The title here is not original. I’m currently reading A.W. Tozer’s The Knowledge of the Holy, and this phrase from chapter five struck me. Preceding Tozer’s proclamation that we all sit on a stolen throne, he surmises this position is perfectly natural to us when he writes:
Sin has many manifestations but its essence is one. A moral being, created to worship before the throne of God, sits on the throne of his own selfhood and from that elevated position declares, “I AM.” That is sin in its concentrated essence; yet because it is natural it appears to be good.
I’ve often felt a slight discomfort when a sinner approaching repentance does so with mention of this sin or that. As if giving up smoking and drinking will make him right with God. I’ve done it myself, knowing deep inside that my list of sins is not the problem. Recognition of offense is not a bad gesture in the eyes of God, and in the life of a Christian it’s a necessary part of moving toward righteous living. But my assortment of daily failures is not what originally put space between my Creator and me. The Sin of taking my seat on the throne is what caused the problem, and it was as natural as my first breath, my first step, my first deviation away from God’s law. As Tozer puts it, I was born a rebel.
Rebellion is the Sin that causes us to seize the throne. The list of sins builds from there. But why the rebellion? God envy? Pride? Can’t we be like Him? Shouldn’t the creature possess all the power of his Creator?
This brings two considerations to mind. First, am I still sitting on a throne that belongs to God? I envision Him on the throne. I accept that He is King of all. I confess my Sin, and my continual sin. But are there times and situations when I won’t step down?

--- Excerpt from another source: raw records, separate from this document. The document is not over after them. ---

(* ===== verification/ImportPng.v ===== *)
(** * Card import: the PNG policy

    Models [crates/lorepia-import/src/png_policy.rs]: the chunk-by-chunk reader that
    decides whether an untrusted file is an acceptable PNG card, with the data types of
    [model.rs] it returns.

    The file is its contents, read through a [Reader] that also counts the calls of
    [is_cancelled]; a read error and a short file are the same error in the source.
    A hasher is the bytes it was fed; CRC-32, SHA-256 and the decoder of the [png] crate
    are the class [ImportLib].  The two loops take fuel, and running out of it is the
    error [None], which [ImportPngFacts] shows never happens for validated limits. *)

From S2P Require Import Prelude Bytes Utf8 ImportPath.

Record AcceptedMetadata : Type := mkAcceptedMetadata {
  metadata_path : str;
  metadata_sha256 : str;
  metadata_size : Z;
}.

Record PngInfo : Type := mkPngInfo { png_width : Z; png_height : Z }.

(** What the decoder says of a file: the dimensions of [read_info], the size of the
    output buffer, and whether [next_frame] and [finish] succeed. *)
Record PngDecoder : Type := mkPngDecoder {
  decoder_info : PngInfo;
  output_buffer_size : option Z;
  next_frame_ok : bool;
  decoder_finish_ok : bool;
}.

Class ImportLib : Type := {
  crc32 : bytes -> Z;
  import_sha256 : bytes -> bytes;
  png_read_info : bytes -> Z -> option PngDecoder;
}.

(** ** Byte-level helpers *)

Definition PNG_SIGNATURE : bytes :=
  [byte_of 137] ++ lit "PNG" ++ [byte_of 13; byte_of 10; byte_of 26; byte_of 10].

Definition HEX_DIGITS : str := lit "0123456789abcdef".

Definition hex_digest (bs : bytes) : str :=
  concat (map (fun b => [nth (Z.to_nat (Z.shiftr (byte_val b) 4)) HEX_DIGITS (byte_of 0);
                         nth (Z.to_nat (Z.land (byte_val b) 15)) HEX_DIGITS (byte_of 0)]) bs).

(** [u32::from_be_bytes]. *)
Definition u32_from_be_bytes (bs : bytes) : Z := from_le_bytes (rev bs).

(** A bit of the case of a letter of the chunk type. *)
Definition bit5 (b : byte) : bool := negb (Z.land (byte_val b) 32 =? 0).

Definition chunk_is (chunk_type : bytes) (name : string) : bool := str_eqb chunk_type (lit name).

(** ** The reader *)

Record Reader : Type := mkReader { unread : bytes; polls : nat }.

(** A computation of the reader; the error [None] is an exhausted bound. *)
Definition PngM : Type -> Type := ST Reader (option ImportError).

Definition png_fail {A} (code : ImportErrorCode) : PngM A :=
  st_lift (Err (Some (ImportError_new code))).

Definition png_result {A} (r : ImportResult A) : PngM A := st_lift (map_err Some r).

Definition read_exact (n : Z) : PngM bytes := fun s =>
  if len (unread s) <? n then (mkReader [] (polls s), Err (Some (ImportError_new PngMalformed)))
  else (mkReader (drop (Z.to_nat n) (unread s)) (polls s), Ok (take (Z.to_nat n) (unread s))).

(** ** Text chunks *)

(** [prefix.iter().position(|byte| *byte == 0)]. *)
Definition nul_position (prefix : bytes) : option Z :=
  (fun p : str * str => len p.1) <$> split_once (byte_of 0) prefix.

Definition validate_text_keyword (prefix : bytes) (length : Z) : ImportResult unit :=
  match nul_position prefix with
  | None => Err (ImportError_new PngMalformed)
  | Some separator =>
      if (separator =? 0) || (separator >? 79) || (length <=? separator)
      then Err (ImportError_new PngMalformed) else Ok tt
  end.

(** [prefix[i]], which the caller has checked to be in range. *)
Definition byte_at (prefix : bytes) (i : Z) : Z := byte_val (nth (Z.to_nat i) prefix (byte_of 0)).

Definition validate_itxt_prefix (prefix : bytes) (length : Z) : ImportResult unit :=
  match nul_position prefix with
  | None => Err (ImportError_new PngMalformed)
  | Some keyword_end =>
      if (keyword_end =? 0) || (keyword_end >? 79) || (keyword_end + 3 >? len prefix)
      then Err (ImportError_new PngMalformed)
      else if negb (byte_at prefix (keyword_end + 1) =? 0)
              || negb (byte_at prefix (keyword_end + 2) =? 0) || (length <=? keyword_end)
      then Err (ImportError_new PngMetadataLimit) else Ok tt
  end.

Section png.
Context `{ImportLib}.
Variable is_cancelled : nat -> bool.
Variable limits : ImportLimits.
Variable logical_path : str.

Definition poll : PngM bool := fun s => (mkReader (unread s) (S (polls s)), Ok (is_cancelled (polls s))).

(** ** One chunk *)

Record PngState : Type := mkPngState {
  chunk_count : Z;
  metadata_bytes : Z;
  ihdr : option PngInfo;
  plte_seen : bool;
  idat_seen : bool;
  idat_ended : bool;
  iend_seen : bool;
  card_metadata : list AcceptedMetadata;
}.

(** What the payload loop gathers: the two hashers and the first 96 bytes. *)
Record Payload : Type := mkPayload { crc_input : bytes; sha_input : bytes; prefix : bytes }.

Fixpoint read_payload (fuel : nat) (remaining : Z) (p : Payload) : PngM Payload :=
  if remaining >? 0 then
    match fuel with
    | O => st_lift (Err None)
    | S fuel' =>
        cancelled ← poll;
        if cancelled : bool then png_fail ImportCancelled
        else
          let take := Z.min remaining (copy_buffer_bytes limits) in
          buffer ← read_exact take;
          let prefix_take := Z.min (saturating_sub 96 (len (prefix p))) take in
          read_payload fuel' (remaining - take)
            (mkPayload (crc_input p ++ buffer) (sha_input p ++ buffer)
               (prefix p ++ firstn (Z.to_nat prefix_take) buffer))
    end
  else mret p.

Definition accept_ihdr (st : PngState) (length : Z) (prefix : bytes) : ImportResult PngInfo :=
  if negb (chunk_count st =? 1) || is_some (ihdr st) || negb (length =? 13) || negb (len prefix =? 13)
  then Err (ImportError_new PngMalformed)
  else
    let width := u32_from_be_bytes (slice prefix 0 4) in
    let height := u32_from_be_bytes (slice prefix 4 8) in
    pixels ← ok_or (if width * height <=? U64_MAX then Some (width * height) else None)
               (ImportError_new PngDimensionLimit);
    if (width =? 0) || (height =? 0) || (width >? max_png_width limits)
       || (height >? max_png_height limits) || (pixels >? max_png_pixels limits)
    then Err (ImportError_new PngDimensionLimit)
    else Ok (mkPngInfo width height).

(** The metadata of a text chunk whose keyword names a card. *)
Definition text_metadata (kind : string) (length : Z) (p : Payload) : ImportResult (list AcceptedMetadata) :=
  keyword_end ← ok_or (nul_position (prefix p)) (ImportError_new PngMalformed);
  let keyword := from_utf8_lossy (firstn (Z.to_nat keyword_end) (prefix p)) in
  mret (if str_eqb keyword (lit "chara") || str_eqb keyword (lit "ccv3")
        then [mkAcceptedMetadata (logical_path ++ lit "#" ++ lit kind ++ lit ":" ++ keyword)
                (hex_digest (import_sha256 (sha_input p))) length]
        else []).

(** The checks of [chunk_type] once its payload has been read. *)
Definition accept_chunk (st : PngState) (chunk_type : bytes) (ancillary : bool) (length : Z)
    (p : Payload) : ImportResult PngState :=
  let '(mkPngState count metadata ih plte idat ended iend cards) := st in
  if chunk_is chunk_type "IHDR" then
    info ← accept_ihdr st length (prefix p);
    mret (mkPngState count metadata (Some info) plte idat ended iend cards)
  else if chunk_is chunk_type "PLTE" then
    if negb (is_some ih) || idat || plte || (length =? 0) || (length >? 768) || negb (length mod 3 =? 0)
    then Err (ImportError_new PngMalformed)
    else Ok (mkPngState count metadata ih true idat ended iend cards)
  else if chunk_is chunk_type "IDAT" then
    if negb (is_some ih) || ended then Err (ImportError_new PngMalformed)
    else Ok (mkPngState count metadata ih plte true ended iend cards)
  else if chunk_is chunk_type "IEND" then
    if negb (length =? 0) || negb (is_some ih) || negb idat then Err (ImportError_new PngMalformed)
    else Ok (mkPngState count metadata ih plte idat ended true cards)
  else if chunk_is chunk_type "tEXt" then
    _ ← validate_text_keyword (prefix p) length;
    entry ← text_metadata "tEXt" length p;
    mret (mkPngState count metadata ih plte idat ended iend (cards ++ entry))
  else if chunk_is chunk_type "iTXt" then
    _ ← validate_itxt_prefix (prefix p) length;
    entry ← text_metadata "iTXt" length p;
    mret (mkPngState count metadata ih plte idat ended iend (cards ++ entry))
  else if negb ancillary then Err (ImportError_new PngMalformed)
  else Ok st.

(** The end of the loop body: [if idat_seen && &chunk_type != b"IDAT"]. *)
Definition close_idat (chunk_type : bytes) (st : PngState) : PngState :=
  let '(mkPngState count metadata ih plte idat ended iend cards) := st in
  mkPngState count metadata ih plte idat
    (if idat && negb (chunk_is chunk_type "IDAT") then true else ended) iend cards.

(** The checks of the header of a chunk: its type, and the ancillary bytes so far. *)
Definition check_header (st : PngState) (length : Z) (chunk_type : bytes) : ImportResult PngState :=
  if length >? max_png_chunk_bytes limits then Err (ImportError_new PngMalformed)
  else if negb (forallb is_ascii_alphabetic chunk_type)
          || bit5 (nth 2 chunk_type (byte_of 0))
  then Err (ImportError_new PngMalformed)
  else
    metadata_bytes' ←
      (if bit5 (nth 0 chunk_type (byte_of 0)) then
         total ← ok_or (checked_add U64_MAX (metadata_bytes st) length) (ImportError_new PngMetadataLimit);
         if total >? max_png_metadata_bytes limits then Err (ImportError_new PngMetadataLimit) else Ok total
       else Ok (metadata_bytes st));
    if chunk_is chunk_type "acTL" || chunk_is chunk_type "fcTL" || chunk_is chunk_type "fdAT"
    then Err (ImportError_new PngAnimationUnsupported)
    else if chunk_is chunk_type "zTXt" || chunk_is chunk_type "iCCP"
    then Err (ImportError_new PngMetadataLimit)
    else
      let '(mkPngState count _ ih plte idat ended iend cards) := st in
      Ok (mkPngState count metadata_bytes' ih plte idat ended iend cards).

Definition count_chunk (st : PngState) : ImportResult PngState :=
  let '(mkPngState count metadata ih plte idat ended iend cards) := st in
  count' ← ok_or (checked_add USIZE_MAX count 1) (ImportError_new PngMalformed);
  if count' >? max_png_chunks limits then Err (ImportError_new PngMalformed)
  else Ok (mkPngState count' metadata ih plte idat ended iend cards).

(** The body of [while !iend_seen]. *)
Definition chunk_step (st : PngState) : PngM PngState :=
  cancelled ← poll;
  if cancelled : bool then png_fail ImportCancelled
  else
    st ← png_result (count_chunk st);
    header ← read_exact 8;
    let length := u32_from_be_bytes (slice header 0 4) in
    let chunk_type := slice header 4 8 in
    st ← png_result (check_header st length chunk_type);
    payload ← read_payload (Z.to_nat length) length (mkPayload chunk_type [] []);
    expected_crc ← read_exact 4;
    if negb (crc32 (crc_input payload) =? u32_from_be_bytes expected_crc)
    then png_fail PngMalformed
    else
      st ← png_result (accept_chunk st chunk_type (bit5 (nth 0 chunk_type (byte_of 0))) length payload);
      mret (close_idat chunk_type st).

Fixpoint chunk_loop (fuel : nat) (st : PngState) : PngM PngState :=
  if iend_seen st then mret st
  else match fuel with
       | O => st_lift (Err None)
       | S fuel' => st ← chunk_step st; chunk_loop fuel' st
       end.

(** ** Decoding and the whole check *)

Definition decode_png (contents : bytes) (expected : PngInfo) : ImportResult unit :=
  decoder ← ok_or (png_read_info contents (max_png_decode_bytes limits)) (ImportError_new PngMalformed);
  if negb (png_width (decoder_info decoder) =? png_width expected)
     || negb (png_height (decoder_info decoder) =? png_height expected)
  then Err (ImportError_new PngMalformed)
  else
    output_bytes ← ok_or (output_buffer_size decoder) (ImportError_new PngDimensionLimit);
    if output_bytes >? max_png_decode_bytes limits then Err (ImportError_new PngDimensionLimit)
    else if negb (next_frame_ok decoder) then Err (ImportError_new PngMalformed)
    else if negb (decoder_finish_ok decoder) then Err (ImportError_new PngMalformed)
    else Ok tt.

Definition initial_png_state : PngState := mkPngState 0 0 None false false false false [].

(** The part of [validate_png] after the file was opened. *)
Definition scan_png (contents : bytes) : PngM (PngInfo * list AcceptedMetadata) :=
  signature ← read_exact 8;
  if negb (str_eqb signature PNG_SIGNATURE) then png_fail PngMalformed
  else
    st ← chunk_loop (S (Z.to_nat (max_png_chunks limits))) initial_png_state;
    reader ← st_get;
    if negb (is_empty (unread reader)) then png_fail PngMalformed
    else
      info ← png_result (ok_or (ihdr st) (ImportError_new PngMalformed));
      _ ← png_result (decode_png contents info);
      mret (info, card_metadata st).

(** [validate_png]; [file] is the contents of a regular file that can be opened.  The
    state is the number of calls of [is_cancelled] so far. *)
Definition validate_png (file : option bytes) :
    ST nat (option ImportError) (PngInfo * list AcceptedMetadata) := fun n =>
  match file with
  | None => (n, Err (Some (ImportError_new PngMalformed)))
  | Some contents =>
      if len contents >? max_png_bytes limits then (n, Err (Some (ImportError_new PngMalformed)))
      else let '(reader, r) := scan_png contents (mkReader contents n) in (polls reader, r)
  end.
End png.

Second, I find a bit of a turn in the way I view the unredeemed. Though it’s not new to my thinking to empathize their lost condition, if I see their falling away from God as a natural thing, something that to them seems to be good, then I must approach the issue with a deeper understanding of why they cling to the usurped throne. I was rescued from the same condition. And now, if I no longer sit on the throne, self-righteousness must be let go.
It seems right and good to take control of one’s self. The fact that the self-throne is crumbling becomes a matter of denial, perhaps even complete unawareness. Tozer writes: Yet so subtle is self that scarcely anyone is conscious of its presence. So I must be wary of my own self-throne, and keep an understanding of why others have assumed their positions. I must express the grace of God, even to those who strongly oppose the Christian faith, who seem to be my enemies. They’re in need of the same rescue God freely offered me. This is where the self-throne gives way to the Gospel. In my rebellion, I couldn’t grasp that dethroning was what I deserved. In my redemption, I gratefully accept it is exactly what I needed.
Another excerpt from The Knowledge of the Holy, chapter five:
The earliest fulfilment of these words of Christ was at Pentecost after Peter had preached the first great Christian sermon. “Now when they heard this, they were pricked in their heart, and said unto Peter and to the rest of the apostles, Men and brethren, what shall we do?” This “What shall we do?” is the deep heart cry of every man who suddenly realizes that he is a usurper and sits on a stolen throne. However painful, it is precisely this acute moral consternation that produces true repentance and makes a robust Christian after the penitent has been dethroned and has found forgiveness and peace through the gospel.